» **Your assignment**
Write the entries out exactly, with the final line being the one containing "never assumed: statements".

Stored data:
* * * *
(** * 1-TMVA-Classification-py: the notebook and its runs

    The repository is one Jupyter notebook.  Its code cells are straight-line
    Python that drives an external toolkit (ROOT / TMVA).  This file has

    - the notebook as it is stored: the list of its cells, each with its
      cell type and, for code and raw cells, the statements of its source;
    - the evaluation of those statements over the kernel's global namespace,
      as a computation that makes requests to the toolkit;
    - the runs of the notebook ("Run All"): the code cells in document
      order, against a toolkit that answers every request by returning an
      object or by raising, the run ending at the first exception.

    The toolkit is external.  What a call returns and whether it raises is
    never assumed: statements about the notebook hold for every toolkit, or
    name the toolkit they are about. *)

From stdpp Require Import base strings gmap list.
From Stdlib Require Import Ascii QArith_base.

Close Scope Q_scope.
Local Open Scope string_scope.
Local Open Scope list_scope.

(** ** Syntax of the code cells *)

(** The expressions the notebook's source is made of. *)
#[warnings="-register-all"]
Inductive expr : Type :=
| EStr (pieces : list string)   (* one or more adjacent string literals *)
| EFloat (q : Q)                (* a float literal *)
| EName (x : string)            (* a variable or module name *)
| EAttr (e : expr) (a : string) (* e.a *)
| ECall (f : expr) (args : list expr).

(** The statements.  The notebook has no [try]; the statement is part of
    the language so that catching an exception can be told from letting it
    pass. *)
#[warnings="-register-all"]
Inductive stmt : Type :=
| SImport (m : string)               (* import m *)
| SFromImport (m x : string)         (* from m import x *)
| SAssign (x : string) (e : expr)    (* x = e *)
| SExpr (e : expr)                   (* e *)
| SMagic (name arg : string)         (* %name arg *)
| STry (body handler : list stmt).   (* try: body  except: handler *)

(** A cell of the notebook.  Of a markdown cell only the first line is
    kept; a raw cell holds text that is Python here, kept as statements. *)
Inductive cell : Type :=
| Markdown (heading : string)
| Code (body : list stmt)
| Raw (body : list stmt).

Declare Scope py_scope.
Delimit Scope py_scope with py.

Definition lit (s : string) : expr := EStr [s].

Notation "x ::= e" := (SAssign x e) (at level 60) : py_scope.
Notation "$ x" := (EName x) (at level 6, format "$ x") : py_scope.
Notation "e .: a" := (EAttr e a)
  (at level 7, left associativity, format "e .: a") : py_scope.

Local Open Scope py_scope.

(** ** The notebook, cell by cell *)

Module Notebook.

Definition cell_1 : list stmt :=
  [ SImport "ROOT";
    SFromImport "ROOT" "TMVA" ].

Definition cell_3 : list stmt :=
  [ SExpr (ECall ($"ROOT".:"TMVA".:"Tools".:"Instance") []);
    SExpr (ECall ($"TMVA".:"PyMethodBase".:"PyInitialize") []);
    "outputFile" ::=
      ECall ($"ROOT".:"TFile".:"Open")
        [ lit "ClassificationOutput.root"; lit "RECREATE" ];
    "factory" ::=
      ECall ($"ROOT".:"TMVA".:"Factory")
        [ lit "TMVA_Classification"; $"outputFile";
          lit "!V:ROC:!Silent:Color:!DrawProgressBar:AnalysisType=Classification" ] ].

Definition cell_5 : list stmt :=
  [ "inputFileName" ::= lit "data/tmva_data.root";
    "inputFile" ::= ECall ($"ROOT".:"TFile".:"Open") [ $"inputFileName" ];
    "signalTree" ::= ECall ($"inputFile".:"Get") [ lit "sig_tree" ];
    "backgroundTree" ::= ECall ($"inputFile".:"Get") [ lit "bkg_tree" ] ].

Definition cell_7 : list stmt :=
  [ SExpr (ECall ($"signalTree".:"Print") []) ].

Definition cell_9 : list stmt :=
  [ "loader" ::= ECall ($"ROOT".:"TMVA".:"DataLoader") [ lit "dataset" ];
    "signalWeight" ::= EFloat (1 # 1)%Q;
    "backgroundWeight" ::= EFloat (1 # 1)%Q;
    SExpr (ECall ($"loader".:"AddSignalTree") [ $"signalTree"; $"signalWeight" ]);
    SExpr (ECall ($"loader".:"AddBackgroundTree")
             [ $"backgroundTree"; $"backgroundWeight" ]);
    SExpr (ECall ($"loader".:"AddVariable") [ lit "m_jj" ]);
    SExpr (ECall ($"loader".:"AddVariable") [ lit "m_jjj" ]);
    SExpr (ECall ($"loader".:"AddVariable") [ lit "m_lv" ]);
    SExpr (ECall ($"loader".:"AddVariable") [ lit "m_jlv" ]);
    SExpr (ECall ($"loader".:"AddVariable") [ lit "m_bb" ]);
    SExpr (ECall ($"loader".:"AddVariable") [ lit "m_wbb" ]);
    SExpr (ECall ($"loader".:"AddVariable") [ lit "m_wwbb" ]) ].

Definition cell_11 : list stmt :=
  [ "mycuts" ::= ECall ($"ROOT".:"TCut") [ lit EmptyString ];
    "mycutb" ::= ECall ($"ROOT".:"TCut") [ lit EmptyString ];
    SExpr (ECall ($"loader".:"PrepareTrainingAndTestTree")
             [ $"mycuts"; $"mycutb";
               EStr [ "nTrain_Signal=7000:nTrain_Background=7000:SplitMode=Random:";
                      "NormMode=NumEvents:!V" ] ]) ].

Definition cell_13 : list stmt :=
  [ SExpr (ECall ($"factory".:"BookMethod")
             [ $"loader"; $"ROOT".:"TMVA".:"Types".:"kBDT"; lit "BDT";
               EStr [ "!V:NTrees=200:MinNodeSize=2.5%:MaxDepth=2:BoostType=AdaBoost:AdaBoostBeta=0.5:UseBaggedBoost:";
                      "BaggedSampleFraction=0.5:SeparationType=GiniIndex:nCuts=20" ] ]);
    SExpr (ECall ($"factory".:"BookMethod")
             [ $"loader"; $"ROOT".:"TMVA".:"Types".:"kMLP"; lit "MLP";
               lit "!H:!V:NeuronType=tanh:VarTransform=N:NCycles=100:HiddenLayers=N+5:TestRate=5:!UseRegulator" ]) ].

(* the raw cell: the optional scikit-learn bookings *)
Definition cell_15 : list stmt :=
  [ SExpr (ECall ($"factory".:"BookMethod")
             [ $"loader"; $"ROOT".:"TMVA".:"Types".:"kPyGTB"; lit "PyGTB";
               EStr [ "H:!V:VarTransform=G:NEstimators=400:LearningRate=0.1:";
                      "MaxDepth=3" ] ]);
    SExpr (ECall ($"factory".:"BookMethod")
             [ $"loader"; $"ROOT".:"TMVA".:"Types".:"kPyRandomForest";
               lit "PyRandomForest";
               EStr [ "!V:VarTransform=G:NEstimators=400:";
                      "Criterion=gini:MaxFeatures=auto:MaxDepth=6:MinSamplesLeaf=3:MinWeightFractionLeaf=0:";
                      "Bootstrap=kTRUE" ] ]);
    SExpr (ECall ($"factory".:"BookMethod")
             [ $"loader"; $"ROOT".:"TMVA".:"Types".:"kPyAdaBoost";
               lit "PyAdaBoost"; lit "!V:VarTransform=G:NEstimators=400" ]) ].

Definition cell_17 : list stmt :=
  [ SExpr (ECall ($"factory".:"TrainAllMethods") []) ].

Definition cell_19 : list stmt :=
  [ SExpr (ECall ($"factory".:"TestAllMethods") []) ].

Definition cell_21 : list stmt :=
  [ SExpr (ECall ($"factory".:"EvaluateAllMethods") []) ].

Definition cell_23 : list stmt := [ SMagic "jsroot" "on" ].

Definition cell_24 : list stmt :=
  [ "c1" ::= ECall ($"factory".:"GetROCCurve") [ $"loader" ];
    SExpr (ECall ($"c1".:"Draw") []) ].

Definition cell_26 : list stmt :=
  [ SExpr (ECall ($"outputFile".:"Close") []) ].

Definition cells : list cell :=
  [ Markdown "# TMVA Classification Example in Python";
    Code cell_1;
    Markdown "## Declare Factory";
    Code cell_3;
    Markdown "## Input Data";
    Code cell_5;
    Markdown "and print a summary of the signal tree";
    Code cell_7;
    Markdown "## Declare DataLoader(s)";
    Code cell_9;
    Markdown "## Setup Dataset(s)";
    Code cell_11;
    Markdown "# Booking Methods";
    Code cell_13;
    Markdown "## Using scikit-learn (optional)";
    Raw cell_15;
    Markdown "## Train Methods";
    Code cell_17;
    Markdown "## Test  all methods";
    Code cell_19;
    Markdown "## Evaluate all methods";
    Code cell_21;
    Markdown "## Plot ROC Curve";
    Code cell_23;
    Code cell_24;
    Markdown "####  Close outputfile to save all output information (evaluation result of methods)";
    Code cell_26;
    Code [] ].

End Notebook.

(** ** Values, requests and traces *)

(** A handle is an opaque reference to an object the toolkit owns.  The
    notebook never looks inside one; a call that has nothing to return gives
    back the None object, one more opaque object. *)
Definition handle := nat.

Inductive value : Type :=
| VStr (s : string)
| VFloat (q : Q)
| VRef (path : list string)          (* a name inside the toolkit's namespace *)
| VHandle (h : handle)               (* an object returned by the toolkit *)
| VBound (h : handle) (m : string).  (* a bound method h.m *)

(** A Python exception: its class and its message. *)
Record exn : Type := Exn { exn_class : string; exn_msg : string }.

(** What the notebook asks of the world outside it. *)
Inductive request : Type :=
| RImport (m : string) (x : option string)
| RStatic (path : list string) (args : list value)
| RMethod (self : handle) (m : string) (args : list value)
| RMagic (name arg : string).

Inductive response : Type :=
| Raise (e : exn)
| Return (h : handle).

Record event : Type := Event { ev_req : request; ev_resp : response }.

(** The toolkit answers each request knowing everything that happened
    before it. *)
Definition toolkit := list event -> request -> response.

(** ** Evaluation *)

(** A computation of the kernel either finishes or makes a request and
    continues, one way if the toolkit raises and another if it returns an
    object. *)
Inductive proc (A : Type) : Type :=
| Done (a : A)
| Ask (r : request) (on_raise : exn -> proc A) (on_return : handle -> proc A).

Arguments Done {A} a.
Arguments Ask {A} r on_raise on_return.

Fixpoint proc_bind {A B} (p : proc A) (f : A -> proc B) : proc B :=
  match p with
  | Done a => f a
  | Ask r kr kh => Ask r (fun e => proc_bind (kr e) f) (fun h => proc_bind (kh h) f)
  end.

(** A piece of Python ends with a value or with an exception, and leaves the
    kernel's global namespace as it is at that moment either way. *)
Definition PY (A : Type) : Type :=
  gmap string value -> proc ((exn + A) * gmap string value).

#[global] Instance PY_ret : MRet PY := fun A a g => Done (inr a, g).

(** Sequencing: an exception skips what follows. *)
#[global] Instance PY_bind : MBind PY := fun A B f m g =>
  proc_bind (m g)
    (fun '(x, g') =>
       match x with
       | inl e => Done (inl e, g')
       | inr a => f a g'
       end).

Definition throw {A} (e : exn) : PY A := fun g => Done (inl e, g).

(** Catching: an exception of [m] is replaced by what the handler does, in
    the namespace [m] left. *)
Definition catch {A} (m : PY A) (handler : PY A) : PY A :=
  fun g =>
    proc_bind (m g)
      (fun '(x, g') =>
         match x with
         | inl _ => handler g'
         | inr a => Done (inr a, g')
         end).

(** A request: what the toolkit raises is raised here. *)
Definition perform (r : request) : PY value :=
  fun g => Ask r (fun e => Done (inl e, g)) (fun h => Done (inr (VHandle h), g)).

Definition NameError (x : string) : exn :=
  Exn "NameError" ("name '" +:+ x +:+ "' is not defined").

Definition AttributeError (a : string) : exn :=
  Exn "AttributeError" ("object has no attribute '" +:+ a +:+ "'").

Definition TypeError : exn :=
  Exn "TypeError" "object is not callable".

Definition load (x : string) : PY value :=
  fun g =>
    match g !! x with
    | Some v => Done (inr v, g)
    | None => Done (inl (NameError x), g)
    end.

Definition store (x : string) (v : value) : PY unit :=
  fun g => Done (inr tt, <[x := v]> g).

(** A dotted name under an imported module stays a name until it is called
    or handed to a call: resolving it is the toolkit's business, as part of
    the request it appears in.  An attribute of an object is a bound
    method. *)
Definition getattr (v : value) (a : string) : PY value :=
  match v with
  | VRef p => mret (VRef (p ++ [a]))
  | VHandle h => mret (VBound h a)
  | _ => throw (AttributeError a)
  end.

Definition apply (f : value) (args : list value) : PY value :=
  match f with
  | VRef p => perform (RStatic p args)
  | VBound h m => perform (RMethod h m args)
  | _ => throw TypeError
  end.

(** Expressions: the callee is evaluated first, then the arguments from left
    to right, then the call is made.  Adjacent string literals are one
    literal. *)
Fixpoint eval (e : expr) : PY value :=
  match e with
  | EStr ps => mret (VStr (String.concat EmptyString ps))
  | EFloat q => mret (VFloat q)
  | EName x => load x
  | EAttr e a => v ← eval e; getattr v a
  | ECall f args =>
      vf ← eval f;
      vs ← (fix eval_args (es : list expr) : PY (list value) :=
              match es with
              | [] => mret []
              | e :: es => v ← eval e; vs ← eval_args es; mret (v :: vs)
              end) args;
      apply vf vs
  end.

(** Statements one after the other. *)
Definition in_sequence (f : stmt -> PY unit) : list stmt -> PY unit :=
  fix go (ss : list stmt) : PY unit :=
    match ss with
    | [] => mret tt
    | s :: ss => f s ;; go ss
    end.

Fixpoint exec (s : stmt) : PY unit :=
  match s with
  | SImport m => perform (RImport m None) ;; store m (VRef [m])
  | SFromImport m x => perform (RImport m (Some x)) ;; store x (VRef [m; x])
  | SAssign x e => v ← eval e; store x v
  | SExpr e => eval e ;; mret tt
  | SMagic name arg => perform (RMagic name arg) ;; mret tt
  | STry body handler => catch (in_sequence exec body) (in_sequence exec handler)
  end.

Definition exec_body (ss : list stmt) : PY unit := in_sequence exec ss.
* * * *
» **Problem solution**
(** * 1-TMVA-Classification-py: the notebook and its runs

    The repository is one Jupyter notebook.  Its code cells are straight-line
    Python that drives an external toolkit (ROOT / TMVA).  This file has

    - the notebook as it is stored: the list of its cells, each with its
      cell type and, for code and raw cells, the statements of its source;
    - the evaluation of those statements over the kernel's global namespace,
      as a computation that makes requests to the toolkit;
    - the runs of the notebook ("Run All"): the code cells in document
      order, against a toolkit that answers every request by returning an
      object or by raising, the run ending at the first exception.

    The toolkit is external.  What a call returns and whether it raises is
    never assumed: statements about the notebook hold for every toolkit, or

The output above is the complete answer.